» Exercise details
Using the records below, repeat exactly the lines from the one holding "match segments with" through the one holding "else if ((194", both ends included, and no others.

» Saved entries
(** * NovaFi front end: the route table of [src/novafi/src/App.js]

    [App] is a zero-argument React component.  It returns a fragment with
    two children: [<NavBar />] and a [<Routes>] element holding five
    [<Route path=... element=... />] bindings.  Which page is shown is
    decided by react-router's [Routes], so the development has three layers:

    - [JS]: the string primitives the router relies on;
    - [Router]: the part of react-router (v6 API: [Routes], [Route] with an
      [element] prop) that [App] exercises: [createRoutesFromChildren],
      [flattenRoutes], [computeScore], [rankRouteBranches], [decodePath],
      [compilePath], [matchPath], [matchRoutes];
    - [App] itself, its rendering at a location, and React's reconciliation
      of the two child slots of the fragment when the location changes.

    A pathname is the location's path as [Routes] receives it, escapes
    and all; [matchRoutes] strips the basename (the default basename ["/"]
    strips nothing) and percent-decodes it before matching.  Strings are
    sequences of 8-bit characters, a character outside ASCII being the
    octets of its UTF-8 encoding. *)

From Stdlib Require Import String Ascii List Bool Arith Lia Permutation.
Import ListNotations.
Open Scope string_scope.

(** ** Components imported by App.js

    Each import binds one default export; the page modules and the
    navigation bar are opaque, so a component is identified by its import. *)

Inductive component : Type :=
| Home | Features | Pricing | Contact | Login | NavBar.

Definition component_eq_dec (a b : component) : {a = b} + {a <> b}.
Proof. decide equality. Defined.

Definition component_eqb (a b : component) : bool :=
  if component_eq_dec a b then true else false.

(** ** String primitives *)

Module JS.

Definition slash : ascii := "/"%char.

Definition isLower (c : ascii) : bool :=
  (("a" <=? c) && (c <=? "z"))%char.

Definition isUpper (c : ascii) : bool :=
  (("A" <=? c) && (c <=? "Z"))%char.

(** [String.prototype.toUpperCase] on one ASCII character; it is also the
    canonicalisation a regular expression with the [i] flag applies. *)
Definition toUpperCase (c : ascii) : ascii :=
  if isLower c then ascii_of_nat (nat_of_ascii c - 32) else c.

Definition toLowerCase (c : ascii) : ascii :=
  if isUpper c then ascii_of_nat (nat_of_ascii c + 32) else c.

Fixpoint lowerString (s : string) : string :=
  match s with
  | EmptyString => EmptyString
  | String c s' => String (toLowerCase c) (lowerString s')
  end.

(** [s.split("/")]: never empty, [ "".split("/") ] is [[""]]. *)
Fixpoint split (s : string) : list string :=
  match s with
  | EmptyString => [EmptyString]
  | String c s' =>
      match split s' with
      | seg :: rest =>
          if Ascii.eqb c slash then EmptyString :: seg :: rest
          else String c seg :: rest
      | [] => [String c EmptyString]
      end
  end.

(** [/^\/*$/.test(s)] *)
Fixpoint allSlashes (s : string) : bool :=
  match s with
  | EmptyString => true
  | String c s' => Ascii.eqb c slash && allSlashes s'
  end.

(** [s.replace(/\/*$/, "")] *)
Fixpoint dropTrailingSlashes (s : string) : string :=
  match s with
  | EmptyString => EmptyString
  | String c s' =>
      let r := dropTrailingSlashes s' in
      if Ascii.eqb c slash && String.eqb r EmptyString then EmptyString
      else String c r
  end.

(** [s.replace(/^\/*/, "")] *)
Fixpoint dropLeadingSlashes (s : string) : string :=
  match s with
  | EmptyString => EmptyString
  | String c s' => if Ascii.eqb c slash then dropLeadingSlashes s' else s
  end.

(** [s.replace(/\/\/+/g, "/")] *)
Fixpoint squeezeSlashes (s : string) : string :=
  match s with
  | EmptyString => EmptyString
  | String c s' =>
      let r := squeezeSlashes s' in
      match r with
      | String d _ => if Ascii.eqb c slash && Ascii.eqb d slash then r else String c r
      | EmptyString => String c r
      end
  end.

(** [!s.endsWith("/") && s !== ""] *)
Fixpoint endsNonSlash (s : string) : bool :=
  match s with
  | EmptyString => false
  | String c EmptyString => negb (Ascii.eqb c slash)
  | String _ s' => endsNonSlash s'
  end.

Definition percent : ascii := "%"%char.

(** [segments.join("/")] *)
Fixpoint join (segments : list string) : string :=
  match segments with
  | [] => EmptyString
  | seg :: rest =>
      match rest with
      | [] => seg
      | _ :: _ => seg ++ String slash (join rest)
      end
  end.

(** The value of a hexadecimal digit. *)
Definition hexValue (c : ascii) : option nat :=
  if (("0" <=? c) && (c <=? "9"))%char then Some (nat_of_ascii c - 48)
  else if (("a" <=? c) && (c <=? "f"))%char then Some (nat_of_ascii c - 87)
  else if (("A" <=? c) && (c <=? "F"))%char then Some (nat_of_ascii c - 55)
  else None.

(** A URI component read left to right: a character that stands for
    itself, or the octet of an escape [%XX]. *)
Inductive token : Type :=
| Lit (c : ascii)
| Esc (b : ascii).

(** [None]: a [%] that is not followed by two hexadecimal digits. *)
Fixpoint tokens (s : string) : option (list token) :=
  match s with
  | EmptyString => Some []
  | String c s1 =>
      if Ascii.eqb c percent then
        match s1 with
        | String h1 (String h2 s3) =>
            match hexValue h1, hexValue h2, tokens s3 with
            | Some a, Some b, Some ts => Some (Esc (ascii_of_nat (16 * a + b)) :: ts)
            | _, _, _ => None
            end
        | _ => None
        end
      else option_map (cons (Lit c)) (tokens s1)
  end.

(** The continuation octets a lead octet asks for, each with the range it
    must lie in (well-formed UTF-8); [None] for an octet that cannot start
    a sequence. *)
Definition leadOctet (n : nat) : option (list (nat * nat)) :=
  if (n <? 128)%nat then Some []
  else if ((194 <=? n) && (n <=? 223))%nat then Some [(128, 191)]
  else if (n =? 224)%nat then Some [(160, 191); (128, 191)]
  else if (n =? 237)%nat then Some [(128, 159); (128, 191)]
  else if ((225 <=? n) && (n <=? 239))%nat then Some [(128, 191); (128, 191)]
  else if (n =? 240)%nat then Some [(144, 191); (128, 191); (128, 191)]
  else if ((241 <=? n) && (n <=? 243))%nat then Some [(128, 191); (128, 191); (128, 191)]
  else if (n =? 244)%nat then Some [(128, 143); (128, 191); (128, 191)]
  else None.

Definition continues (range : nat * nat) (t : token) : bool :=
  match t with
  | Lit _ => false
  | Esc b => ((fst range <=? nat_of_ascii b) && (nat_of_ascii b <=? snd range))%nat
  end.

(** Whether the escapes spell well-formed UTF-8; [pending] are the
    continuation octets still owed to the sequence being read. *)
Fixpoint wellFormed (pending : list (nat * nat)) (ts : list token) : bool :=
  match ts with
  | [] => match pending with [] => true | _ :: _ => false end
  | t :: rest =>
      match pending with
      | range :: pending' => continues range t && wellFormed pending' rest
      | [] =>
          match t with
          | Lit _ => wellFormed [] rest
          | Esc b =>
              match leadOctet (nat_of_ascii b) with
              | Some owed => wellFormed owed rest
              | None => false
              end
          end
      end
  end.

Fixpoint emit (ts : list token) : string :=
  match ts with
  | [] => EmptyString
  | Lit c :: rest => String c (emit rest)
  | Esc b :: rest => String b (emit rest)
  end.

» Response to the exercise
  match segments with
  | [] => EmptyString
  | seg :: rest =>
      match rest with
      | [] => seg
      | _ :: _ => seg ++ String slash (join rest)
      end
  end.

(** The value of a hexadecimal digit. *)
Definition hexValue (c : ascii) : option nat :=
  if (("0" <=? c) && (c <=? "9"))%char then Some (nat_of_ascii c - 48)
  else if (("a" <=? c) && (c <=? "f"))%char then Some (nat_of_ascii c - 87)
  else if (("A" <=? c) && (c <=? "F"))%char then Some (nat_of_ascii c - 55)
  else None.

(** A URI component read left to right: a character that stands for
    itself, or the octet of an escape [%XX]. *)
Inductive token : Type :=
| Lit (c : ascii)
| Esc (b : ascii).

(** [None]: a [%] that is not followed by two hexadecimal digits. *)
Fixpoint tokens (s : string) : option (list token) :=
  match s with
  | EmptyString => Some []
  | String c s1 =>
      if Ascii.eqb c percent then
        match s1 with
        | String h1 (String h2 s3) =>
            match hexValue h1, hexValue h2, tokens s3 with
            | Some a, Some b, Some ts => Some (Esc (ascii_of_nat (16 * a + b)) :: ts)
            | _, _, _ => None
            end
        | _ => None
        end
      else option_map (cons (Lit c)) (tokens s1)
  end.

(** The continuation octets a lead octet asks for, each with the range it
    must lie in (well-formed UTF-8); [None] for an octet that cannot start
    a sequence. *)
Definition leadOctet (n : nat) : option (list (nat * nat)) :=
  if (n <? 128)%nat then Some []
  else if ((194 <=? n) && (n <=? 223))%nat then Some [(128, 191)]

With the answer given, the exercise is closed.